## Provided information
>>>>

(** X4: an exception raised by the manager method itself propagates out of
    the handler unchanged, after one factory call and one method call; no
    response is built. *)
Theorem handler_method_error name methods kw self request pk kwargs
    payload f mgr (m : method) e :
  data request = Some payload ->
  manager_class self <> None ->
  manager_factory self = Some f ->
  run_factory self f request = Ok mgr ->
  mgr_methods mgr !! name = Some m ->
  m payload pk kwargs = Raise e ->
  invoke (make_action_method name methods kw) self request pk kwargs
  = Outcome [EvManagerFactory; EvManagerCall name payload pk] (Raise e).
Proof.
  intros Hd Hc Hf Hr Hm He. unfold invoke, make_action_method. simpl h_name.
  rewrite func_cases, dispatch_cases, Hd.
  destruct (manager_class self); [|congruence].
  rewrite Hf, Hr. unfold getattr. rewrite Hm. simpl. now rewrite He.
Qed.

Lemma handler_method_error_witness :
  invoke (make_action_method "my_method" ["POST"] ∅)
         (viewset_of (raising (OtherError "IntegrityError"))) post (PInt 7) ∅
  = Outcome [EvManagerFactory; EvManagerCall "my_method" (VDict ∅) (PInt 7)]
            (Raise (OtherError "IntegrityError")).
Proof.
  apply (handler_method_error "my_method" ["POST"] ∅
           (viewset_of (raising (OtherError "IntegrityError"))) post (PInt 7) ∅
           (VDict ∅) MixinFactory
           (mkManager {[ "my_method" := fun _ _ _ => Raise (OtherError "IntegrityError") ]})
           (fun _ _ _ => Raise (OtherError "IntegrityError")));
    (discriminate || reflexivity).
Defined.

(** X5: a non-empty mapping without a ['status'] entry makes the handler
    raise [KeyError], as an unknown status does. *)
Theorem handler_mapping_without_status name methods kw self request pk kwargs
    (d : gmap string pyval) :
  value (dispatch name self request pk kwargs) = Ok (VDict d) ->
  d <> ∅ ->
  d !! "status" = None ->
  value (invoke (make_action_method name methods kw) self request pk kwargs)
  = Raise KeyError.
Proof.
  intros Hd Hne Hs. unfold invoke, make_action_method. simpl h_name.
  rewrite (func_value _ _ _ _ _ _ Hd). unfold respond.
  assert (Ht : truthy (VDict d) = true).
  { simpl. destruct (size d) eqn:E; [|reflexivity].
    apply map_size_empty_iff in E. contradiction. }
  rewrite Ht. simpl. now rewrite Hs.
Qed.

Lemma handler_mapping_without_status_witness :
  value (invoke (make_action_method "my_method" ["POST"] ∅)
                (viewset_of (returning (VDict {[ "id" := VInt 3 ]}))) post PNone ∅)
  = Raise KeyError.
Proof.
  apply (handler_mapping_without_status "my_method" ["POST"] ∅
           (viewset_of (returning (VDict {[ "id" := VInt 3 ]}))) post PNone ∅
           {[ "id" := VInt 3 ]}).
  - reflexivity.
  - intros H. apply (f_equal (fun m => m !! "id")) in H. vm_compute in H.
    discriminate.
  - reflexivity.
Defined.

(** X6: a truthy result that is not a mapping (a non-empty string or list,
    [True], a non-zero number) makes the handler raise [TypeError]: it cannot
    be subscripted with ['status']. *)
Theorem handler_non_mapping_result name methods kw self request pk kwargs resp :
  value (dispatch name self request pk kwargs) = Ok resp ->
  truthy resp = true ->
  (forall d, resp <> VDict d) ->
  value (invoke (make_action_method name methods kw) self request pk kwargs)
  = Raise TypeError.
Proof.
  intros Hd Ht Hn. unfold invoke, make_action_method. simpl h_name.
  rewrite (func_value _ _ _ _ _ _ Hd). unfold respond. rewrite Ht. simpl.
  destruct resp; try reflexivity. now destruct (Hn d).
Qed.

<<<<

## Problem requirements
The line containing "be subscripted with ['status']. *)" marks where to begin; the last line of the records marks where to stop. Copy both and all between, exactly.

## Response to this task
    be subscripted with ['status']. *)
Theorem handler_non_mapping_result name methods kw self request pk kwargs resp :
  value (dispatch name self request pk kwargs) = Ok resp ->
  truthy resp = true ->
  (forall d, resp <> VDict d) ->
  value (invoke (make_action_method name methods kw) self request pk kwargs)
  = Raise TypeError.
Proof.
  intros Hd Ht Hn. unfold invoke, make_action_method. simpl h_name.
  rewrite (func_value _ _ _ _ _ _ Hd). unfold respond. rewrite Ht. simpl.
  destruct resp; try reflexivity. now destruct (Hn d).
Qed.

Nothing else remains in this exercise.